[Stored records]

------------------------------

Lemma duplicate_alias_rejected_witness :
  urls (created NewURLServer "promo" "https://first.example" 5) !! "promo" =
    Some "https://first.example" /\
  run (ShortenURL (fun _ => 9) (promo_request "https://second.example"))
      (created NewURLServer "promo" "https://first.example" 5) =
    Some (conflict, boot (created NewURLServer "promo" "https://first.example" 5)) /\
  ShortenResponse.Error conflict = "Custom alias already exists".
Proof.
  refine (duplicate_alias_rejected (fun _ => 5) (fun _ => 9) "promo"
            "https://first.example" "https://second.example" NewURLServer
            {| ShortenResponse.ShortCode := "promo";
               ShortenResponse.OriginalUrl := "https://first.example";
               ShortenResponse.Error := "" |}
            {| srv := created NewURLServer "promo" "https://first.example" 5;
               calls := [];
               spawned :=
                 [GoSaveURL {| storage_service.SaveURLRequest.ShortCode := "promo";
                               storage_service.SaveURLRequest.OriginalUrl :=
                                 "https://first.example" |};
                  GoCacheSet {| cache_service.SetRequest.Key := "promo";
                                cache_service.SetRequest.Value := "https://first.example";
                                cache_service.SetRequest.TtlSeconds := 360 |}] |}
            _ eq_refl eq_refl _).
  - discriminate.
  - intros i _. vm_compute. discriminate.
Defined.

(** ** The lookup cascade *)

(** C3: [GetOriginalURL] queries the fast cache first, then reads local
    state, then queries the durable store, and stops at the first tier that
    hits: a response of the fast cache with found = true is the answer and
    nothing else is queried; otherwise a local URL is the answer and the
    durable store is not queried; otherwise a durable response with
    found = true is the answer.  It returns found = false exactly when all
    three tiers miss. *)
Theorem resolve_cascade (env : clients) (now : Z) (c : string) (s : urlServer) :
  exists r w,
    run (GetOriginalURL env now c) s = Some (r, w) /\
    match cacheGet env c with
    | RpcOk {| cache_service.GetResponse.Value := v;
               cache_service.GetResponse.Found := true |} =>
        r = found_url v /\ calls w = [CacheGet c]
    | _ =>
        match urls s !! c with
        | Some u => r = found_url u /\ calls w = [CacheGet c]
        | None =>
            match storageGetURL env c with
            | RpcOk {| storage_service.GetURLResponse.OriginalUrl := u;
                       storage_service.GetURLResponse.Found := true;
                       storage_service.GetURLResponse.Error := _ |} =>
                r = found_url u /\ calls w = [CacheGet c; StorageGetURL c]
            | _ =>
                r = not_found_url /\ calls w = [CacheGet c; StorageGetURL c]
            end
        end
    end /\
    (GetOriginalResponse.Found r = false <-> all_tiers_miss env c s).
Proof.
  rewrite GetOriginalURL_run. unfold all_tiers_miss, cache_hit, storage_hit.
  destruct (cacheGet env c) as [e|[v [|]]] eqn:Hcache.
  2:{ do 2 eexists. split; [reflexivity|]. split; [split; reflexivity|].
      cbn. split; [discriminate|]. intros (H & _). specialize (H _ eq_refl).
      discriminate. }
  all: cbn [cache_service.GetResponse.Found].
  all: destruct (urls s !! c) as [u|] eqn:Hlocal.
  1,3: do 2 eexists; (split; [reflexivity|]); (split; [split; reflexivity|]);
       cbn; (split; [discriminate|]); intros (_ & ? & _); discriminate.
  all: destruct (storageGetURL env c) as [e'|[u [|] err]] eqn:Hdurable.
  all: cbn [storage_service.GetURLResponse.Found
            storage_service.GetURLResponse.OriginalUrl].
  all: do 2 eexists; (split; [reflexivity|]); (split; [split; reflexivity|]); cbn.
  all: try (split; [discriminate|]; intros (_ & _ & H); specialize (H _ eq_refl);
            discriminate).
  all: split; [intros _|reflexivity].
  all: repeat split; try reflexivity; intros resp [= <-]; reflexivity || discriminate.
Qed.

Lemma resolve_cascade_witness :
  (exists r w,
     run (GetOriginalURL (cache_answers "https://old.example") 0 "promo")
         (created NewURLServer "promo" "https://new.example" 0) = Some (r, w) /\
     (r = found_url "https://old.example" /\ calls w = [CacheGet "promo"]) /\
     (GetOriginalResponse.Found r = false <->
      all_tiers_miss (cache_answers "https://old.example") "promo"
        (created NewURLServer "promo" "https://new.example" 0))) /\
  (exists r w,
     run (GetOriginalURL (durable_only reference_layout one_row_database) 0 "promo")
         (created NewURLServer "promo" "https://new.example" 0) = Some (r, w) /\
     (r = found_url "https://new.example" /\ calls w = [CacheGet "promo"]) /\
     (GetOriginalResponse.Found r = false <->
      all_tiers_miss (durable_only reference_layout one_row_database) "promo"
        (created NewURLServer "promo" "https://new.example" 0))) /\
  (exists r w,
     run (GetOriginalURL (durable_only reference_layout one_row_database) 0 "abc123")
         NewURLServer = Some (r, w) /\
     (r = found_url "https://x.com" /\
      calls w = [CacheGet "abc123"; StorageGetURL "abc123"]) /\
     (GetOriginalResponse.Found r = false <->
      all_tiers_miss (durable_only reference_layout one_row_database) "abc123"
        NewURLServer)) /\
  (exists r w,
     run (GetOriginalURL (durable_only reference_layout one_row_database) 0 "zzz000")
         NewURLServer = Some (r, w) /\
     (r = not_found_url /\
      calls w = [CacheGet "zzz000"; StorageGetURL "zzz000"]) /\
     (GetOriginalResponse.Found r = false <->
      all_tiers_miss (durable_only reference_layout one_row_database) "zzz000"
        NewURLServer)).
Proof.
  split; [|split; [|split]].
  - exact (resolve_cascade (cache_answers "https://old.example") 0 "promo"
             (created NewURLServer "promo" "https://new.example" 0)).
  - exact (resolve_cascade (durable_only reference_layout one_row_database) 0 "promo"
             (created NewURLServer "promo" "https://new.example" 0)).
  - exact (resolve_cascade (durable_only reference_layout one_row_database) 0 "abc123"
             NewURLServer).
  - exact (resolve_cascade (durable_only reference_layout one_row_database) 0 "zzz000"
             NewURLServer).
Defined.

------------------------------

Retype the records above in full. Every word should match.

Lemma duplicate_alias_rejected_witness :
  urls (created NewURLServer "promo" "https://first.example" 5) !! "promo" =
    Some "https://first.example" /\
  run (ShortenURL (fun _ => 9) (promo_request "https://second.example"))
      (created NewURLServer "promo" "https://first.example" 5) =
    Some (conflict, boot (created NewURLServer "promo" "https://first.example" 5)) /\
  ShortenResponse.Error conflict = "Custom alias already exists".
Proof.
  refine (duplicate_alias_rejected (fun _ => 5) (fun _ => 9) "promo"
            "https://first.example" "https://second.example" NewURLServer
            {| ShortenResponse.ShortCode := "promo";
               ShortenResponse.OriginalUrl := "https://first.example";
               ShortenResponse.Error := "" |}
            {| srv := created NewURLServer "promo" "https://first.example" 5;
               calls := [];
               spawned :=
                 [GoSaveURL {| storage_service.SaveURLRequest.ShortCode := "promo";
                               storage_service.SaveURLRequest.OriginalUrl :=
                                 "https://first.example" |};
                  GoCacheSet {| cache_service.SetRequest.Key := "promo";
                                cache_service.SetRequest.Value := "https://first.example";
                                cache_service.SetRequest.TtlSeconds := 360 |}] |}
            _ eq_refl eq_refl _).
  - discriminate.
  - intros i _. vm_compute. discriminate.
Defined.

(** ** The lookup cascade *)

(** C3: [GetOriginalURL] queries the fast cache first, then reads local
    state, then queries the durable store, and stops at the first tier that
    hits: a response of the fast cache with found = true is the answer and
    nothing else is queried; otherwise a local URL is the answer and the
    durable store is not queried; otherwise a durable response with
    found = true is the answer.  It returns found = false exactly when all
    three tiers miss. *)
Theorem resolve_cascade (env : clients) (now : Z) (c : string) (s : urlServer) :
  exists r w,
    run (GetOriginalURL env now c) s = Some (r, w) /\
    match cacheGet env c with
    | RpcOk {| cache_service.GetResponse.Value := v;
               cache_service.GetResponse.Found := true |} =>
        r = found_url v /\ calls w = [CacheGet c]
    | _ =>
        match urls s !! c with
        | Some u => r = found_url u /\ calls w = [CacheGet c]
        | None =>
            match storageGetURL env c with
            | RpcOk {| storage_service.GetURLResponse.OriginalUrl := u;
                       storage_service.GetURLResponse.Found := true;
                       storage_service.GetURLResponse.Error := _ |} =>
                r = found_url u /\ calls w = [CacheGet c; StorageGetURL c]
            | _ =>
                r = not_found_url /\ calls w = [CacheGet c; StorageGetURL c]
            end
        end
    end /\
    (GetOriginalResponse.Found r = false <-> all_tiers_miss env c s).
Proof.
  rewrite GetOriginalURL_run. unfold all_tiers_miss, cache_hit, storage_hit.
  destruct (cacheGet env c) as [e|[v [|]]] eqn:Hcache.
  2:{ do 2 eexists. split; [reflexivity|]. split; [split; reflexivity|].
      cbn. split; [discriminate|]. intros (H & _). specialize (H _ eq_refl).
      discriminate. }
  all: cbn [cache_service.GetResponse.Found].
  all: destruct (urls s !! c) as [u|] eqn:Hlocal.
  1,3: do 2 eexists; (split; [reflexivity|]); (split; [split; reflexivity|]);
       cbn; (split; [discriminate|]); intros (_ & ? & _); discriminate.
  all: destruct (storageGetURL env c) as [e'|[u [|] err]] eqn:Hdurable.
  all: cbn [storage_service.GetURLResponse.Found
            storage_service.GetURLResponse.OriginalUrl].
  all: do 2 eexists; (split; [reflexivity|]); (split; [split; reflexivity|]); cbn.
  all: try (split; [discriminate|]; intros (_ & _ & H); specialize (H _ eq_refl);
            discriminate).
  all: split; [intros _|reflexivity].
  all: repeat split; try reflexivity; intros resp [= <-]; reflexivity || discriminate.
Qed.

Lemma resolve_cascade_witness :
  (exists r w,
     run (GetOriginalURL (cache_answers "https://old.example") 0 "promo")
         (created NewURLServer "promo" "https://new.example" 0) = Some (r, w) /\
     (r = found_url "https://old.example" /\ calls w = [CacheGet "promo"]) /\
     (GetOriginalResponse.Found r = false <->
      all_tiers_miss (cache_answers "https://old.example") "promo"
        (created NewURLServer "promo" "https://new.example" 0))) /\
  (exists r w,
     run (GetOriginalURL (durable_only reference_layout one_row_database) 0 "promo")
         (created NewURLServer "promo" "https://new.example" 0) = Some (r, w) /\
     (r = found_url "https://new.example" /\ calls w = [CacheGet "promo"]) /\
     (GetOriginalResponse.Found r = false <->
      all_tiers_miss (durable_only reference_layout one_row_database) "promo"
        (created NewURLServer "promo" "https://new.example" 0))) /\
  (exists r w,
     run (GetOriginalURL (durable_only reference_layout one_row_database) 0 "abc123")
         NewURLServer = Some (r, w) /\
     (r = found_url "https://x.com" /\
      calls w = [CacheGet "abc123"; StorageGetURL "abc123"]) /\
     (GetOriginalResponse.Found r = false <->
      all_tiers_miss (durable_only reference_layout one_row_database) "abc123"
        NewURLServer)) /\
  (exists r w,
     run (GetOriginalURL (durable_only reference_layout one_row_database) 0 "zzz000")
         NewURLServer = Some (r, w) /\
     (r = not_found_url /\
      calls w = [CacheGet "zzz000"; StorageGetURL "zzz000"]) /\
     (GetOriginalResponse.Found r = false <->
      all_tiers_miss (durable_only reference_layout one_row_database) "zzz000"
        NewURLServer)).
Proof.
  split; [|split; [|split]].
  - exact (resolve_cascade (cache_answers "https://old.example") 0 "promo"
             (created NewURLServer "promo" "https://new.example" 0)).
  - exact (resolve_cascade (durable_only reference_layout one_row_database) 0 "promo"
             (created NewURLServer "promo" "https://new.example" 0)).
  - exact (resolve_cascade (durable_only reference_layout one_row_database) 0 "abc123"
             NewURLServer).
  - exact (resolve_cascade (durable_only reference_layout one_row_database) 0 "zzz000"
             NewURLServer).
Defined.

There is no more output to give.